La Grande Madre. Meditazioni Mediterranee.

15,00 €
Disponibile

Autore: Junger E.

Curatore: Bosincu M.

Pagine: 214.

Details

Tornato in Sardegna nel giugno del 1955, Ernst Jünger espresse gratitudine nei confronti della sua «seconda grande madre, il Mediterraneo», trasfigurando così il viaggio nell'estatica regressione verso una dimensione mitica, numinosa ed archetipica. «Io e Terra - Madre e Figlio»: con queste parole si può riassumere lo spirito tellurico che anima le annotazioni diaristiche sui suoi itinerari nel Mediterraneo, offerte per la prima volta al lettore italiano e gremite di epifanie che mostrano che «ovunque la terra è sacra, ovunque è un sepolcro, ovunque è un luogo di resurrezione».

Di qui anche l'inquietudine crescente suscitata dall'hybris distruttiva dell'uomo moderno nei confronti degli ecosistemi. «È come se un'esplosione avesse investito il pianeta intero», scrisse Jünger nel 1978 in occasione del suo ultimo soggiorno in Sardegna: «più passa il tempo, più una luce abbagliante raggiunge ogni suo angolo». Lo scrittore registrò, pertanto, l'avanzata inarrestabile della tecnica quale strumento di una nuova forma di schiavitù (memorabile la descrizione dei primi, ipnotici, televisori) che strappa la vita dal suo fondo ctònio. Ecco, allora, la sua presaga riflessione sul fato dell'homo faber: «il nostro ruolo potrebbe essere simile a quello dello scorpione che si toglie di mezzo col suo stesso aculeo».
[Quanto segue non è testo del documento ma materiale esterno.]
Lemma ns_inv_setRunning r s : NesStandalone.inv s -> NesStandalone.inv (NesStandalone.setRunning r s).
Proof.
  intros ((Hfb & Hpal & Hrom & Hb) & Ha). split_inv; assumption.
Qed.

Lemma ns_inv_step s c : NesStandalone.inv s -> NesStandalone.inv (NesStandalone.step s c).
Proof.
  intros H. destruct c; cbn [NesStandalone.step].
  - apply ns_inv_init, H.
  - apply ns_inv_loadRom, H.
  - apply ns_inv_frame, H.
  - apply ns_inv_reset, H.
  - apply ns_inv_setButton, H.
  - apply ns_inv_setRunning, H.
  - exact H.
  - exact H.
  - exact H.
Qed.

Lemma ns_inv_run calls : forall s, NesStandalone.inv s -> NesStandalone.inv (NesStandalone.run calls s).
Proof.
  induction calls as [|c calls IH]; intros s H; [exact H|].
  apply IH, ns_inv_step, H.
Qed.

Lemma ns_reachable_inv s : NesStandalone.reachable s -> NesStandalone.inv s.
Proof.
  intros (calls & ->). apply ns_inv_run. split; [apply ns_wf_uninitialized|].
  intros H. contradiction H. reflexivity.
Qed.

(** ** Facts about [scripts/fceux-zero-imports.c] *)

Lemma fzi_wf_uninitialized : FceuxZeroImports.wf FceuxZeroImports.uninitialized.
Proof.
  unfold FceuxZeroImports.wf, FceuxZeroImports.uninitialized,
    FceuxZeroImports.MAX_ROM_SIZE.
  cbn [FceuxZeroImports.frame_buffer FceuxZeroImports.nes_palette FceuxZeroImports.rom_buffer].
  rewrite !len_zeros by lia.
  split; [|split; [|split]]; try reflexivity. apply bytes_zeros.
Qed.

Lemma fzi_len_init_nes_palette pal : len (FceuxZeroImports.init_nes_palette pal) = len pal.
Proof.
  unfold FceuxZeroImports.init_nes_palette.
  apply (for_preserves (fun p => len p = len pal)); [lia | | reflexivity].
  intros i p Hp. destruct (FceuxZeroImports.palette_data_at i) as ((r & g) & b).
  rewrite !len_store. exact Hp.
Qed.

Lemma fzi_bytes_init_nes_palette pal : bytes pal -> bytes (FceuxZeroImports.init_nes_palette pal).
Proof.
  intros Hb. unfold FceuxZeroImports.init_nes_palette.
  apply (for_preserves bytes); [lia | | exact Hb].
  intros i p Hp. destruct (FceuxZeroImports.palette_data_at i) as ((r & g) & b).
  repeat apply bytes_store. exact Hp.
Qed.

(** *** What each entry point returns *)

Lemma fzi_init_again s : FceuxZeroImports.initialized s <> 0 -> FceuxZeroImports.init s = (1, s).
Proof.
  intros H. unfold FceuxZeroImports.init.
  destruct (Z.eqb_spec (FceuxZeroImports.initialized s) 0); [lia | reflexivity].
Qed.

Lemma fzi_init_initialized s : FceuxZeroImports.initialized (snd (FceuxZeroImports.init s)) <> 0.
Proof.
  unfold FceuxZeroImports.init.
  destruct (Z.eqb_spec (FceuxZeroImports.initialized s) 0);
    cbn [negb snd FceuxZeroImports.initialized]; [lia | assumption].
Qed.

Lemma fzi_init_fresh s :
  FceuxZeroImports.initialized s = 0 -> FceuxZeroImports.wf s ->
  exists fb pal rom,
    FceuxZeroImports.init s = (1, FceuxZeroImports.State fb pal rom 1 0 0 0 0 0 (FceuxZeroImports.prg_banks s)
            (FceuxZeroImports.chr_banks s) (FceuxZeroImports.mapper s)
            (FceuxZeroImports.has_chr_ram s)) /\
    len fb = 245760 /\ cleared fb /\ len pal = 256 /\ bytes pal /\
    len rom = FceuxZeroImports.MAX_ROM_SIZE /\
    forall i k, 0 <= i < 64 -> 0 <= k < 4 ->
      load pal (i * 4 + k) =
        (let '(r, g, b) := FceuxZeroImports.palette_data_at i in rgba r g b 255 k) mod 256.
Proof.
  intros H (Hfb & Hpal & Hrom & Hb). unfold FceuxZeroImports.init.
  rewrite H. cbn [Z.eqb negb].
  unfold FceuxZeroImports.clear_frame_buffer, FceuxZeroImports.my_memset.
  do 3 eexists. split; [reflexivity|].
  rewrite len_set_alpha, fzi_len_init_nes_palette, !len_fill.
  split; [exact Hfb|]. split.
  { apply cleared_set_alpha_fill. rewrite len_fill. exact Hfb. }
  split; [exact Hpal|]. split; [apply fzi_bytes_init_nes_palette, bytes_fill, Hb|].
  split; [exact Hrom|].
  apply (palette_rule (FceuxZeroImports.palette_data_at)). rewrite len_fill. exact Hpal.
Qed.

Lemma fzi_reset_eq s :
  len (FceuxZeroImports.frame_buffer s) = 245760 ->
  exists fb,
    FceuxZeroImports.reset s =
      FceuxZeroImports.State fb (FceuxZeroImports.nes_palette s) (FceuxZeroImports.rom_buffer s) (FceuxZeroImports.initialized s) (FceuxZeroImports.rom_loaded s) 0
        0 0 (FceuxZeroImports.rom_size s) (FceuxZeroImports.prg_banks s)
        (FceuxZeroImports.chr_banks s) (FceuxZeroImports.mapper s)
        (FceuxZeroImports.has_chr_ram s) /\
    len fb = 245760 /\ cleared fb.
Proof.
  intros Hfb. unfold FceuxZeroImports.reset, FceuxZeroImports.clear_frame_buffer, FceuxZeroImports.my_memset.
  eexists. split; [reflexivity|].
  rewrite len_set_alpha, len_fill. split; [exact Hfb|].
  apply cleared_set_alpha_fill, Hfb.
Qed.

(** What [generate_nes_frame] leaves behind: the counter advanced by one, and in every
    pixel the colour that [pixel_color] computes from the fields of the
    state it returns. *)
Lemma fzi_generate_nes_frame_eq s :
  len (FceuxZeroImports.frame_buffer s) = 245760 ->
  exists fb,
    let s' :=
      FceuxZeroImports.State fb (FceuxZeroImports.nes_palette s) (FceuxZeroImports.rom_buffer s) (FceuxZeroImports.initialized s) (FceuxZeroImports.rom_loaded s)
        (FceuxZeroImports.running s) (FceuxZeroImports.controls s)
        ((FceuxZeroImports.frame_count s + 1) mod 2 ^ 32)
        (FceuxZeroImports.rom_size s) (FceuxZeroImports.prg_banks s)
        (FceuxZeroImports.chr_banks s) (FceuxZeroImports.mapper s)
        (FceuxZeroImports.has_chr_ram s) in
    FceuxZeroImports.generate_nes_frame s = s' /\
    len fb = 245760 /\
    forall x y k, 0 <= x < 256 -> 0 <= y < 240 -> 0 <= k < 4 ->
      load fb ((y * 256 + x) * 4 + k) =
        (let '(r, g, b) := FceuxZeroImports.pixel_color s' x y in rgba r g b 255 k) mod 256.
Proof.
  intros Hlen. unfold FceuxZeroImports.generate_nes_frame. cbv zeta.
  cbn [FceuxZeroImports.frame_buffer FceuxZeroImports.nes_palette
       FceuxZeroImports.rom_buffer FceuxZeroImports.initialized
       FceuxZeroImports.rom_loaded FceuxZeroImports.running
       FceuxZeroImports.controls FceuxZeroImports.frame_count
       FceuxZeroImports.rom_size FceuxZeroImports.prg_banks
       FceuxZeroImports.chr_banks FceuxZeroImports.mapper
       FceuxZeroImports.has_chr_ram].
  eexists. split; [reflexivity|].
  match goal with
  | |- context [FceuxZeroImports.put_pixel ?s1] =>
      pose proof (raster_rgba (FceuxZeroImports.pixel_color s1) (FceuxZeroImports.frame_buffer s) Hlen) as H
  end.
  cbv zeta in H. destruct H as (Hl & Hpix).
  unfold FceuxZeroImports.put_pixel. split; [exact Hl|].
  intros x y k Hx Hy Hk. rewrite (Hpix x y k Hx Hy Hk).
  unfold FceuxZeroImports.pixel_color.
  cbn [FceuxZeroImports.frame_buffer FceuxZeroImports.nes_palette
       FceuxZeroImports.rom_buffer FceuxZeroImports.initialized
       FceuxZeroImports.rom_loaded FceuxZeroImports.running
       FceuxZeroImports.controls FceuxZeroImports.frame_count
       FceuxZeroImports.rom_size FceuxZeroImports.prg_banks
       FceuxZeroImports.chr_banks FceuxZeroImports.mapper
       FceuxZeroImports.has_chr_ram].
  reflexivity.
Qed.

Lemma fzi_frame_skip s : FceuxZeroImports.initialized s = 0 \/ FceuxZeroImports.rom_loaded s = 0 -> FceuxZeroImports.frame s = s.
Proof.
  intros H. unfold FceuxZeroImports.frame.
  destruct (Z.eqb_spec (FceuxZeroImports.initialized s) 0),
    (Z.eqb_spec (FceuxZeroImports.rom_loaded s) 0); cbn [orb];
    try reflexivity; lia.
Qed.

Lemma fzi_frame_render s : FceuxZeroImports.initialized s <> 0 /\ FceuxZeroImports.rom_loaded s <> 0 -> FceuxZeroImports.frame s = FceuxZeroImports.generate_nes_frame s.
Proof.
  intros H. unfold FceuxZeroImports.frame.
  destruct (Z.eqb_spec (FceuxZeroImports.initialized s) 0),
    (Z.eqb_spec (FceuxZeroImports.rom_loaded s) 0); cbn [orb];
    try reflexivity; lia.
Qed.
Resta, quale fonte di consolazione nelle meditazioni saggistiche conclusive, la fiducia nell'eterna fecondità della natura: «il frassino del mondo, l'Yggdrasill, sotto la cui ombra si riunisce ogni giorno il consiglio degli dèi, non perirà assieme ad essi: sopravviverà al loro crepuscolo».

L'AUTORE

(Heidelberg 1895 - Riedlingen, Alta Svevia, 1998) scrittore tedesco. Volontario nel primo conflitto mondiale, idealizzò la guerra come prova di coraggio e presa di coscienza di ignote dimensioni psichiche, nel diario di guerra Tempeste d’acciaio (In Stahlgewittern, 1920), nei racconti di Fuoco e sangue (Feuer und Blut, 1925) e Ludi africani (Afrikanische Spiele, 1936), nei saggi La lotta come esperienza interiore (Der Kampf als inneres Erlebnis, 1922) e Il cuore avventuroso (Das abenteuerliche Herz, raccolti nel 1929). Nel saggio L’operaio (Der Arbeiter, 1932) polemizzò con il romanticismo politico e identificò nel lavoratore-soldato il rappresentante dell’epoca moderna, che ha distrutto in sé ogni individualità. J. fu nazista, ma già nel romanzo Sulle scogliere di marmo (Auf den Marmorklippen, 1939) si avverte il suo distacco dall’ideologia nazionalsocialista. Egli condannò quindi l’attacco alla Francia nel diario Giardini e strade (Gärten und Strassen, 1942), che fu proibito. Fra i suoi scritti successivi si ricordano il diario della seconda guerra mondiale Irradiazioni (Strahlungen, 1949), i romanzi allegorici Heliopolis (1949), Le api di vetro (Gläserne Bienen, 1957), e una serie di saggi, tra cui Cacce sottili (Subtile Jagden, 1967) e Numeri e Dei. Filemone e Bauci (Philemon und Baucis, 1973). La sua vasta produzione è continuata con il racconto Il problema di Aladino (Aladins Problem, 1983), il poliziesco Un incontro pericoloso (Eine gefährliche Begegnung 1985), l’autobiografico Due volte la cometa (Zwei Mal Halley, 1987, il cui titolo allude al fatto di aver visto due volte nella propria vita - 1910 e 1986 - la cometa di Halley) e con il volume Le forbici (Die Schere, 1990). La prosa di J., limpida sino alla freddezza, tende a trasfigurare la realtà in allegoria.